Summary: About 5% of US adults are living with alcohol use disorder (AUD). However, only one-fifth of them ever seek treatment for the condition. People do not seek treatment as they dislike treatment modalities, hence the need to find new treatments for AUD. The new study shows that yoga and aerobic exercises can control cravings and reduce alcohol intake.

Alcohol consumption is pretty common in the US and globally. In the US, 70-80% of adults drink alcohol quite regularly. In addition, about 5% of adults in the US are living with alcohol use disorder (AUD). It means that they are addicted to alcohol, frequently abuse alcohol, and engage in binge drinking.

As one can see that only a small fraction of those who consume alcohol are living with AUD, a kind of mental health disease. Though researchers are unsure of why some develop this condition, they think it is due to some intrinsic differences.

AUD is associated with significant mortality. It is among the leading causes of death in young adults. Not only that, but AUD also causes numerous other health issues. Those living with AUD are also more likely to be living with anxiety and depression. In addition, AUD often occurs with other issues like tobacco abuse.

Barriers to seeking help

Though there are many effective ways to treat AUD, like psychological therapy, cognitive behavioral therapy, and medical drugs, but many do not seek AUD treatment. Studies show that no more than 20% of those living with AUD will ever seek medical help.

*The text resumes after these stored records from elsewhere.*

(* ===== verification/Transport.v ===== *)
(** * One HTTP attempt (src/rust/src/internal/transport.rs)

    [Transport::send] turns one POST into a response or into an error that
    carries its own retry decision. The HTTP library [ureq] is the class below:
    its calls act on a world [W], so that a body is read after, and apart from,
    the status line. *)

From stdpp Require Import prelude list strings.
From S2P Require Import Prelude Error Response Json JsonRef Wire Interrupt Retry.

Definition DEFAULT_ENDPOINT : str := lit "https://api.oppex.ai/api/v1/incident/post".
Definition CONNECT_TIMEOUT : Z := from_secs 3.
Definition SOCKET_TIMEOUT : Z := from_secs 5.
Definition ATTEMPT_TIMEOUT : Z := from_secs 8.
Definition MAX_CONNECTIONS : nat := 20.
Definition MAX_RESPONSE_BYTES : Z := 1024 * 1024.

(** ** The interface to ureq *)

(** The options of [Agent::config_builder] the SDK sets. *)
Record AgentConfig : Type := {
  timeout_connect : option Z;
  timeout_recv_response : option Z;
  timeout_global : option Z;
  max_idle_connections : nat;
  max_idle_connections_per_host : nat;
  http_status_as_error : bool;
}.

(** A POST request. *)
Record HttpRequest : Type := {
  url : str;
  headers : list (str * str);
  payload : str;
}.

Class Ureq (W : Type) `{ErrorTypes} := {
  (** The part of a response that is still on the wire. *)
  Body : Type;
  (** [agent.post(url).header(..).send(payload)]: a status line, or an error. *)
  http_send : AgentConfig -> HttpRequest -> W -> Result (Z * Body) ureq_error * W;
  (** [body_mut().with_config().limit(n).read_to_string()] *)
  read_to_string : Z -> Body -> W -> Result str ureq_error * W;
}.

(** [StatusCode::as_u16] is a [u16]. *)
Class UreqLaws (W : Type) `{Ureq W} : Prop := {
  status_u16 : forall cfg req w st body w',
    http_send cfg req w = (Ok (st, body), w') -> (0 <= st < 2 ^ 16)%Z;
}.

(** ** The transport *)

Record Transport : Type := {
  api_key : str;
  endpoint : str;
  agent : AgentConfig;
}.

(** [endpoint()]: the environment variable, when it is set and not empty. *)
Definition endpoint_of (env : option str) : str :=
  match env with
  | Some url => if negb (is_empty url) then url else DEFAULT_ENDPOINT
  | None => DEFAULT_ENDPOINT
  end.

Definition with_endpoint (key url : str) : Transport := {|
  api_key := key;
  endpoint := url;
  agent := {|
    timeout_connect := Some CONNECT_TIMEOUT;
    timeout_recv_response := Some SOCKET_TIMEOUT;
    timeout_global := Some ATTEMPT_TIMEOUT;
    max_idle_connections := MAX_CONNECTIONS;
    max_idle_connections_per_host := MAX_CONNECTIONS;
    http_status_as_error := false;
  |};
|}.

Definition Transport_new (env : option str) (key : str) : Transport :=
  with_endpoint key (endpoint_of env).

Section Send.
Context {W : Type} `{SerdeJson} `{!Ureq W}.

(** [status_failure] *)
Definition status_failure (status : Z) (body : str) : IncidentError :=
  let message := lit "Oppex returned HTTP " ++ display_Z status in
  let message :=
    match parse_response status body with
    | Ok parsed =>
        match Response.message parsed with
        | Some detail => if negb (is_blank detail) then message ++ lit ": " ++ detail else message
        | None => message
        end
    | Err _ => message
    end in
  delivery message status (is_retryable_status status).

Definition request_for (self : Transport) (body : str) : HttpRequest := {|
  url := endpoint self;
  headers := [(lit "Content-Type", lit "application/json");
              (lit "Accept", lit "application/json");
              (lit "X-API-KEY", api_key self)];
  payload := body;
|}.

(** [Transport::send] *)
Definition send (self : Transport) (body : str) (w : W) : Result IncidentResponse IncidentError * W :=
  match http_send (agent self) (request_for self body) w with
  | (Err cause, w1) =>
      (Err (delivery_caused_by (lit "incident delivery failed before a response was received")
              NO_STATUS_CODE true (BoxUreq cause)), w1)
  | (Ok (status, response), w1) =>
      match read_to_string MAX_RESPONSE_BYTES response w1 with
      | (Err cause, w2) =>
          (Err (delivery_caused_by (lit "reading the Oppex response body")
                  NO_STATUS_CODE true (BoxUreq cause)), w2)
      | (Ok text, w2) =>
          if range_contains 200 300 status then (parse_response status text, w2)
          else (Err (status_failure status text), w2)
      end
  end.
End Send.

(** ** Specification *)

Section Spec.
Context {W : Type} `{SerdeJson} `{!Ureq W}.

(** The exchange ended with a status and a body that could be read in full. *)
Definition answered (self : Transport) (body : str) (w : W) (st : Z) (text : str) (w' : W) : Prop :=
  exists b w1, http_send (agent self) (request_for self body) w = (Ok (st, b), w1) /\
    read_to_string MAX_RESPONSE_BYTES b w1 = (Ok text, w').

(** The exchange ended before a response could be read in full. *)
Definition broken (self : Transport) (body : str) (w w' : W) : Prop :=
  (exists cause, http_send (agent self) (request_for self body) w = (Err cause, w')) \/
  (exists st b w1 cause,
     http_send (agent self) (request_for self body) w = (Ok (st, b), w1) /\
     read_to_string MAX_RESPONSE_BYTES b w1 = (Err cause, w')).

(** A body that is not a JSON object: an error page of a proxy, say. *)
Definition opaque_body (text : str) : Prop :=
  is_blank text = false /\ forall v, from_str text = Ok v -> as_object v = None.

Lemma send_cases (self : Transport) (body : str) (w w' : W) (r : Result IncidentResponse IncidentError) :
  send self body w = (r, w') ->
  (broken self body w w' /\ exists msg cause, r = Err (Delivery msg NO_STATUS_CODE true cause)) \/
  (exists st text, answered self body w st text w' /\
     r = if range_contains 200 300 st then parse_response st text else Err (status_failure st text)).
Proof.
  unfold send. destruct (http_send _ _ w) as [[[st b]|cause] w1] eqn:Hs.
  - destruct (read_to_string _ b w1) as [[text|cause] w2] eqn:Hr.
    + intros Heq. right. exists st, text.
      destruct (range_contains 200 300 st); simplify_eq; split; try done; by exists b, w1.
    + intros [= <- <-]. left. split; [right; by exists st, b, w1, cause|]. eexists _, _; reflexivity.
  - intros [= <- <-]. left. split; [left; by exists cause|]. eexists _, _; reflexivity.
Qed.

Lemma parse_response_opaque (st : Z) (text : str) :
  opaque_body text ->
  exists msg cause, parse_response st text = Err (Delivery msg st false cause) /\
    (msg = non_json_text st \/ msg = non_object_text st).
Proof.
  intros [Hb Hobj]. unfold parse_response. rewrite Hb.
  destruct (from_str text) as [v|cause] eqn:Hf; simpl.
  - rewrite (Hobj v eq_refl). eexists _, _. split; [done|by right].
  - eexists _, _. split; [done|by left].
Qed.
End Spec.

(** ** Properties *)

Section Properties.
Context {W : Type} `{SerdeJson} `{!Ureq W} `{!UreqLaws W}.

(** C14: The retry decision of an attempt. It succeeds only on a 2xx answer, with
    a code that is an [i32]. An attempt that fails before a whole response was
    read has no status and is eligible for retry; one that was answered keeps
    the status it was answered with, and is eligible for retry exactly when
    that status is 429, 500, 502, 503 or 504. *)
Theorem send_retry_policy (self : Transport) (body : str) (w w' : W)
    (r : Result IncidentResponse IncidentError) :
  send self body w = (r, w') ->
  match r with
  | Ok response => response_wf response /\
      exists st text, answered self body w st text w' /\ (200 <= st < 300)%Z
  | Err e => attempted e = true /\
      ((broken self body w w' /\ status_code e = None /\ is_retryable e = true) \/
       (exists st text, answered self body w st text w' /\ status_code e = Some st /\
          (is_retryable e = true <-> st ∈ [429; 500; 502; 503; 504]%Z)))
  end.
Proof.
  intros [[Hbr (msg & cause & ->)]|(st & text & Hans & Hr)]%send_cases.
  - split; [done|]. by left.
  - assert (Hst : (0 <= st < 2 ^ 16)%Z) by (destruct Hans as (b & w1 & Hs & _); by eapply status_u16).
    assert (Hne : st <> NO_STATUS_CODE) by (unfold NO_STATUS_CODE; lia).
    assert (Hcode : forall m rt src, status_code (Delivery m st rt src) = Some st)
      by (intros m rt src; apply status_code_Some; eauto 6).
    destruct (range_contains 200 300 st) eqn:H2xx.
    + apply range_contains_spec in H2xx. destruct r as [resp|e].
      * split; [|by exists st, text].
        revert Hr. unfold parse_response. destruct (is_blank text); [intros [= ->]; unfold response_wf, i32_min, i32_max; simpl; lia|].
        destruct (from_str text) as [v|]; simpl; [|done].
        destruct (as_object v) as [m|]; [|done]. intros [= ->]. unfold response_wf. simpl.
        destruct (get_as as_i64 m "code" ≫= i32_try_from) as [n|] eqn:Hc; simpl;
          [|unfold i32_min, i32_max; lia].
        apply bind_Some in Hc as (n' & _ & Hn). by apply i32_try_from_Some in Hn as [-> ?].
      * symmetry in Hr. apply parse_response_err_cases in Hr as (_ & [(c & _ & ->)|(v & _ & _ & ->)]).
        all: split; [done|]; right; exists st, text; split; [done|]; split; [apply Hcode|].
        all: split; [done|]; rewrite !elem_of_cons, elem_of_nil; lia.
    + subst r. split; [done|]. right. exists st, text. split; [done|]. split; [apply Hcode|].
      unfold status_failure, delivery. simpl. unfold is_retryable_status.
      rewrite !elem_of_cons, elem_of_nil. repeat case_match; simplify_eq; split; try done; lia.
Qed.

(** C38: No body that is not a JSON object, such as a proxy's error page that
    repeats the request's API key, reaches an error message: the message of
    the failure is one of three fixed texts of the status. *)
Theorem send_no_echo (self : Transport) (body : str) (w w' : W) (st : Z) (text : str) :
  answered self body w st text w' -> opaque_body text ->
  exists e, send self body w = (Err e, w') /\
    (fmt_error e = lit "Oppex returned HTTP " ++ display_Z st \/
     fmt_error e = non_json_text st \/ fmt_error e = non_object_text st).
Proof.
  intros (b & w1 & Hs & Hr) Hop. unfold send. rewrite Hs, Hr.
  destruct (parse_response_opaque st text Hop) as (msg & cause & Hp & Hmsg).
  destruct (range_contains 200 300 st).
  - rewrite Hp. eexists. split; [done|]. right. exact Hmsg.
  - eexists. split; [done|]. left. unfold status_failure. by rewrite Hp.
Qed.

(** A status that is not 2xx is reported as "Oppex returned HTTP n", followed
    by the API's own message exactly when the body is an envelope whose message
    is a string that is not blank. *)
Lemma status_failure_message `{!SerdeJsonLaws} (status : Z) (members : list (str * Scalar)) :
  NoDup (map fst members) -> Forall (fun kv => scalar_wf kv.2) members ->
  fmt_error (status_failure status (object_text members)) =
  lit "Oppex returned HTTP " ++ display_Z status ++
  match member_as scalar_string members "message" with
  | Some detail => if is_blank detail then [] else lit ": " ++ detail
  | None => []
  end.
Proof.
  intros Hnd Hwf. unfold status_failure. rewrite parse_object_text by done.
  unfold envelope_response, fmt_error, delivery. cbn [Response.message].
  destruct (member_as scalar_string members "message") as [detail|]; [|by rewrite app_nil_r].
  destruct (is_blank detail); cbn [negb]; [by rewrite app_nil_r|by rewrite <-!app_assoc].
Qed.

(** A response whose status line was received but whose body cannot be read
    (larger than the limit, not UTF-8, or cut off) is reported without its
    status and as eligible for retry, whatever the status was: a 401, which is
    documented to fail immediately, and a 200, which created the incident, are
    both sent again. *)
Lemma unreadable_body_retried (self : Transport) (body : str) (w w1 w2 : W) (st : Z)
    (b : Body) (cause : ureq_error) :
  http_send (agent self) (request_for self body) w = (Ok (st, b), w1) ->
  read_to_string MAX_RESPONSE_BYTES b w1 = (Err cause, w2) ->
  exists e, send self body w = (Err e, w2) /\ status_code e = None /\ is_retryable e = true.
Proof. intros Hs Hr. unfold send. rewrite Hs, Hr. by eexists. Qed.
End Properties.

(** The endpoint is the documented one unless the test override is set to
    something: an empty override is ignored. *)
Lemma endpoint_default (env : option str) (key : str) :
  (endpoint (Transport_new env key) = DEFAULT_ENDPOINT <->
   env = None \/ env = Some [] \/ env = Some DEFAULT_ENDPOINT) /\
  (forall url, env = Some url -> url <> [] -> endpoint (Transport_new env key) = url) /\
  api_key (Transport_new env key) = key.
Proof.
  unfold Transport_new, endpoint_of. simpl. split_and!; [|by intros [|c url] ->|done].
  destruct env as [[|c url]|]; simpl; split; try tauto.
  - intros Heq. rewrite Heq. right. right. reflexivity.
  - intros [?|[?|Heq]]; [done|done|]. by apply (inj Some) in Heq.
Qed.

It appears that there are many reasons why people do not seek medical help, like the stigma attached to the condition. Some are dissatisfied with the existing therapies. Many people will not like to spend time in opioid addiction treatment centers. Others are discouraged by the side effects of medical drugs. All this means there is a need to find treatments with greater acceptability. A kind of treatment that is more readily accessible to millions of adults living with AUD.

Yoga and aerobic exercise may help reduce alcohol consumption

In the new study, researchers tested the role of aerobic exercise and yoga in reducing alcohol intake. They carried out a study on 140 adults living with AUD. They divided them into three groups: one group doing yoga, the second group doing aerobic exercise, and the third group were given standard treatment. They were asked to engage in exercise a minimum of three times a week, and the study continued for 12 weeks.

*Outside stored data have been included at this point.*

(* ===== verification/Stub.v ===== *)
(** * A loopback stand-in for the API

    A concrete network for the witnesses, in the way of the tests' [StubServer]:
    its answers are scripted, it records the requests it was sent, and it comes
    with the scripted interrupt of [Retry.Timeline]. It models no code of the
    SDK; it shows that the interfaces to [ureq] and to the interrupt can hold
    together, and lets the witnesses run whole calls. *)

From stdpp Require Import prelude list strings.
From S2P Require Import Prelude Error Response Json JsonRef Wire Interrupt Retry Transport.

(** The connection is refused, or a status arrives with a body; the body may be
    unreadable. *)
Inductive Answer : Type :=
| Refused
| Reply (status : Z) (body : option str).

Record Net : Type := mkNet {
  line : Timeline Answer;
  sent : list HttpRequest;
}.

#[export] Instance net_waiter : Waiter Net := {|
  now w := time (line w);
  signal_at w := signal_time (line w);
  wait d w := let '(b, l) := timeline_wait d (line w) in (b, mkNet l (sent w));
|}.

#[export] Instance net_waiter_laws : WaiterLaws Net.
Proof.
  split; intros d w; simpl.
  - intros Hd. pose proof (wait_ok d (line w) Hd) as Hok. simpl in Hok.
    by destruct (timeline_wait d (line w)).
  - pose proof (wait_signal_at d (line w)) as Hs. simpl in Hs.
    by destruct (timeline_wait d (line w)).
Qed.

(** Every exchange takes 100 ms; once the script is used up, nobody listens. *)
Definition stub_send (cfg : AgentConfig) (req : HttpRequest) (w : Net) :
    Result (Z * option str) unit * Net :=
  let l := line w in
  let next rest := mkNet (mkTimeline (time l + from_millis 100) (signal_time l) rest) (sent w ++ [req]) in
  match script l with
  | [] => (Err tt, next [])
  | Refused :: rest => (Err tt, next rest)
  | Reply st body :: rest => (Ok ((st mod 2 ^ 16)%Z, body), next rest)
  end.

Definition stub_read (limit : Z) (body : option str) (w : Net) : Result str unit * Net :=
  match body with
  | Some text => if (Z.of_nat (length text) <=? limit)%Z then (Ok text, w) else (Err tt, w)
  | None => (Err tt, w)
  end.

#[export] Instance stub_ureq : Ureq Net := {|
  Body := option str;
  http_send := stub_send;
  read_to_string := stub_read;
|}.

#[export] Instance stub_laws : UreqLaws Net.
Proof.
  split. intros cfg req w st body w'. simpl. unfold stub_send.
  destruct (script (line w)) as [|[|st' body'] rest]; [done|done|].
  intros [= <- _ _]. by apply Z.mod_pos_bound.
Qed.

Definition network (signal : option Z) (answers : list Answer) : Net :=
  mkNet (mkTimeline 0 signal answers) [].

Definition test_transport : Transport :=
  Transport_new (Some (lit "http://127.0.0.1:1")) (lit "api-key").

Definition error_page : str := lit "<html>X-API-KEY: super-secret</html>".

Definition denied : str :=
  object_text [(lit "success", SBool false); (lit "message", SString (lit "invalid api key"))].

(** ** Witnesses of the properties of [Transport] *)

Lemma send_retry_policy_witness :
  exists e w', send test_transport (lit "{}") (network None [Reply 401 (Some denied)]) = (Err e, w') /\
    attempted e = true /\ is_retryable e = false.
Proof.
  destruct (send test_transport (lit "{}") (network None [Reply 401 (Some denied)])) as [r w'] eqn:Hs.
  pose proof (send_retry_policy _ _ _ _ _ Hs) as Hp.
  destruct r as [resp|e]; [vm_compute in Hs; discriminate|].
  exists e, w'. split; [done|]. split; [exact (proj1 Hp)|].
  vm_compute in Hs. injection Hs as <- _. reflexivity.
Defined.

Lemma send_no_echo_witness :
  exists e w', send test_transport (lit "{}") (network None [Reply 502 (Some error_page)]) = (Err e, w') /\
    (fmt_error e = lit "Oppex returned HTTP " ++ display_Z 502 \/
     fmt_error e = non_json_text 502 \/ fmt_error e = non_object_text 502).
Proof.
  set (w := network None [Reply 502 (Some error_page)]).
  destruct (send_no_echo test_transport (lit "{}") w
              (stub_send (agent test_transport) (request_for test_transport (lit "{}")) w).2
              502 error_page) as (e & Hs & Hmsg).
  - exists (Some error_page). eexists. split; vm_compute; reflexivity.
  - split; [vm_compute; reflexivity|]. intros v Hv. vm_compute in Hv. discriminate.
  - exists e. eexists. split; [exact Hs|exact Hmsg].
Defined.

Lemma status_failure_message_witness :
  fmt_error (status_failure 401 denied) = lit "Oppex returned HTTP 401: invalid api key".
Proof.
  unfold denied. rewrite status_failure_message.
  - vm_compute. reflexivity.
  - apply (bool_decide_unpack _). vm_compute. exact I.
  - repeat constructor.
Defined.

Lemma unreadable_body_retried_witness :
  exists e w', send test_transport (lit "{}") (network None [Reply 401 None]) = (Err e, w') /\
    status_code e = None /\ is_retryable e = true.
Proof.
  set (w := network None [Reply 401 None]).
  destruct (unreadable_body_retried test_transport (lit "{}") w
    (stub_send (agent test_transport) (request_for test_transport (lit "{}")) w).2
    (stub_send (agent test_transport) (request_for test_transport (lit "{}")) w).2
    401 (None : @Body Net _ stub_ureq) (tt : @ureq_error ref_errors) ltac:(reflexivity) ltac:(reflexivity)) as (e & Hs & Hst & Hr).
  exists e. eexists. split; [exact Hs|]. split; [exact Hst|exact Hr].
Defined.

To monitor their patients, doctors used various blood tests and accelerometers. They found that alcohol consumption was reduced significantly in all three groups. However, they found the most significant reduction in the yoga group. In addition, they found that yoga was not inferior to usual AUD treatment, and aerobic exercise of just slightly less effective.

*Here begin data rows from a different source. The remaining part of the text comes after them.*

(* ===== verification/DropLogger.v ===== *)
(** * Counting dropped incidents (src/rust/src/internal/drop_logger.rs)

    The counter behind the overflow warning: every drop is counted, and at most
    one summary is due per interval. *)

From stdpp Require Import prelude list.
From S2P Require Import Prelude.

Definition DROP_LOG_INTERVAL : Z := from_secs 60.

(** The logger with the state its mutex guards; [dropped] is a [u64]. *)
Record RateLimitedDropLogger : Type := mkLogger {
  interval : Z;
  dropped : Z;
  started_at : Z;
}.

(** [RateLimitedDropLogger::new] at the instant [now]. *)
Definition logger_new (interval now : Z) : RateLimitedDropLogger := mkLogger interval 0 now.

(** [record_drop], which reads the clock twice: [now] for the elapsed time and
    [reset] for the start of the next interval. The count is incremented with
    the wrap-around of a release build. *)
Definition record_drop (now reset : Z) (l : RateLimitedDropLogger) : option Z * RateLimitedDropLogger :=
  let count := ((dropped l + 1) mod u64_modulus)%Z in
  if (saturating_duration_since now (started_at l) <? interval l)%Z
  then (None, mkLogger (interval l) count (started_at l))
  else (Some count, mkLogger (interval l) 0 reset).

(** ** A run of drops *)

(** The clock readings of one call. *)
Definition readings : Type := Z * Z.

(** The summaries a run of drops makes due, each with the reading at which it
    was due and the start of the interval that follows. *)
Fixpoint summaries (rs : list readings) (l : RateLimitedDropLogger) :
    list (Z * readings) * RateLimitedDropLogger :=
  match rs with
  | [] => ([], l)
  | (now, reset) :: rs =>
      let '(due, l1) := record_drop now reset l in
      let '(out, l2) := summaries rs l1 in
      (match due with Some n => (n, (now, reset)) :: out | None => out end, l2)
  end.

Definition reported (out : list (Z * readings)) : Z := foldr (fun o n => (o.1 + n)%Z) 0%Z out.

(** Each summary comes at least [interval] after the start of its interval. *)
Fixpoint spaced (interval start : Z) (out : list (Z * readings)) : Prop :=
  match out with
  | [] => True
  | (_, (now, reset)) :: out => (start + interval <= now)%Z /\ spaced interval reset out
  end.

(** Readings of a clock that does not run backwards. *)
Fixpoint monotone (t : Z) (rs : list readings) : Prop :=
  match rs with
  | [] => True
  | (now, reset) :: rs => (t <= now <= reset)%Z /\ monotone reset rs
  end.

Lemma record_drop_count (now reset : Z) (l : RateLimitedDropLogger) :
  (0 <= dropped l < u64_modulus - 1)%Z ->
  (default 0 (record_drop now reset l).1 + dropped (record_drop now reset l).2 = dropped l + 1)%Z /\
  (0 <= dropped (record_drop now reset l).2 <= dropped l + 1)%Z.
Proof.
  intros Hd. unfold record_drop. rewrite Z.mod_small by lia.
  destruct (_ <? _)%Z; simpl; lia.
Qed.

Lemma summaries_count (rs : list readings) (l : RateLimitedDropLogger) :
  (0 <= dropped l)%Z -> (dropped l + Z.of_nat (length rs) < u64_modulus)%Z ->
  (reported (summaries rs l).1 + dropped (summaries rs l).2 = dropped l + Z.of_nat (length rs))%Z /\
  (0 <= dropped (summaries rs l).2)%Z.
Proof.
  revert l. induction rs as [|[now reset] rs IH]; intros l H0 Hb; simpl in *; [lia|].
  pose proof (record_drop_count now reset l ltac:(lia)) as [Hc Hr].
  destruct (record_drop now reset l) as [due l1]. simpl in Hc, Hr.
  destruct (IH l1 ltac:(lia) ltac:(lia)) as [IH1 IH2].
  destruct (summaries rs l1) as [out l2]. simpl in *. destruct due; simpl in *; lia.
Qed.

Lemma summaries_spaced (rs : list readings) (l : RateLimitedDropLogger) (t : Z) :
  (0 < interval l)%Z -> (started_at l <= t)%Z -> monotone t rs ->
  spaced (interval l) (started_at l) (summaries rs l).1.
Proof.
  revert l t. induction rs as [|[now reset] rs IH]; intros l t Hi Hs Hm; simpl in *; [done|].
  destruct Hm as [Ht Hm]. unfold record_drop.
  destruct (Z.ltb_spec (saturating_duration_since now (started_at l)) (interval l)) as [Hlt|Hge].
  - pose proof (IH (mkLogger (interval l) ((dropped l + 1) mod u64_modulus) (started_at l)) reset
      Hi ltac:(simpl; lia) Hm) as IH'.
    destruct (summaries rs _) as [out l2]. exact IH'.
  - pose proof (IH (mkLogger (interval l) 0 reset) reset Hi ltac:(simpl; lia) Hm) as IH'.
    destruct (summaries rs _) as [out l2]. simpl in *.
    unfold saturating_duration_since in Hge. split; [lia|exact IH'].
Qed.

(** ** Properties *)

(** No drop is lost or counted twice: over any run of drops the summaries
    plus the count still pending add up to the drops of the run and the count
    pending before it, as long as the [u64] does not overflow. *)
Lemma drops_conserved (rs : list readings) (l : RateLimitedDropLogger) :
  (0 <= dropped l)%Z -> (dropped l + Z.of_nat (length rs) < u64_modulus)%Z ->
  (reported (summaries rs l).1 + dropped (summaries rs l).2 = dropped l + Z.of_nat (length rs))%Z.
Proof. intros H0 Hb. by apply summaries_count. Qed.

(** At most one summary per interval: whatever the rate of the drops, each
    summary is due at least a whole interval after the previous one, and the
    first at least an interval after the logger was made. *)
Lemma summaries_rate_limited (rs : list readings) (l : RateLimitedDropLogger) (t : Z) :
  (0 < interval l)%Z -> (started_at l <= t)%Z -> monotone t rs ->
  spaced (interval l) (started_at l) (summaries rs l).1.
Proof. apply summaries_spaced. Qed.

(** The summary counts every drop since the previous one, not those of the
    last interval: a drop in the first minute is held back until the next drop,
    however much later that is, and is then reported with it, although the
    warning the dispatcher logs says the drops were "in the last minute". *)
Lemma summary_spans_any_gap (t gap : Z) :
  (DROP_LOG_INTERVAL <= gap)%Z ->
  (summaries [(t + 1, t + 1); (t + gap, t + gap)]%Z (logger_new DROP_LOG_INTERVAL t)).1 =
  [(2, (t + gap, t + gap))]%Z.
Proof.
  intros Hgap. pose proof (eq_refl : DROP_LOG_INTERVAL = 60000000000%Z) as Hint.
  assert (H1 : record_drop (t + 1) (t + 1) (logger_new DROP_LOG_INTERVAL t)
               = (None, mkLogger DROP_LOG_INTERVAL 1 t)).
  { unfold record_drop, logger_new, saturating_duration_since. cbn [dropped started_at interval].
    by rewrite (proj2 (Z.ltb_lt _ _)) by lia. }
  assert (H2 : record_drop (t + gap) (t + gap) (mkLogger DROP_LOG_INTERVAL 1 t)
               = (Some 2%Z, mkLogger DROP_LOG_INTERVAL 0 (t + gap))).
  { unfold record_drop, saturating_duration_since. cbn [dropped started_at interval].
    by rewrite (proj2 (Z.ltb_ge _ _)) by lia. }
  cbn [summaries]. by rewrite H1, H2.
Qed.

(** ** Witnesses *)

Definition sample_drops : list readings := [(1, 1); (2, 3); (61000000000, 61000000001); (62000000000, 62000000000)]%Z.

Lemma drops_conserved_witness :
  (reported (summaries sample_drops (logger_new DROP_LOG_INTERVAL 0)).1 +
   dropped (summaries sample_drops (logger_new DROP_LOG_INTERVAL 0)).2 = 4)%Z.
Proof. apply (drops_conserved sample_drops (logger_new DROP_LOG_INTERVAL 0)); vm_compute; (reflexivity || discriminate). Defined.

Lemma summaries_rate_limited_witness :
  spaced DROP_LOG_INTERVAL 0 (summaries sample_drops (logger_new DROP_LOG_INTERVAL 0)).1 /\
  (summaries sample_drops (logger_new DROP_LOG_INTERVAL 0)).1 = [(3, (61000000000, 61000000001))]%Z.
Proof.
  split; [|vm_compute; reflexivity].
  apply (summaries_rate_limited sample_drops (logger_new DROP_LOG_INTERVAL 0) 0).
  - unfold DROP_LOG_INTERVAL, from_secs. simpl. lia.
  - simpl. lia.
  - unfold sample_drops. simpl. lia.
Defined.

Lemma summary_spans_any_gap_witness :
  (summaries [(1, 1); (from_secs 36000, from_secs 36000)]%Z (logger_new DROP_LOG_INTERVAL 0)).1 =
  [(2, (from_secs 36000, from_secs 36000))]%Z.
Proof. apply (summary_spans_any_gap 0 (from_secs 36000)). unfold DROP_LOG_INTERVAL, from_secs. lia. Defined.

However, it is worth understanding that the benefits of yoga and aerobic training were not limited to reduced alcohol intake. These interventions also resulted in reduced anxiety and improved mood. They also found that exercise was good for reducing alcohol cravings. The impact of exercise was especially high for the next few hours.

Thus, researchers think that the best time to engage in yoga and exercise is at times when the craving is maximum. Hence, it would be good to engage in exercise in the afternoon or in the evening. This will help counter cravings and thus reduce alcohol use.

Researchers say that there could be many ways in which exercise helps. For example, exercise appears to make people feel good and thus can modulate dopaminergic or reward pathways. Exercise can also help by boosting self-esteem.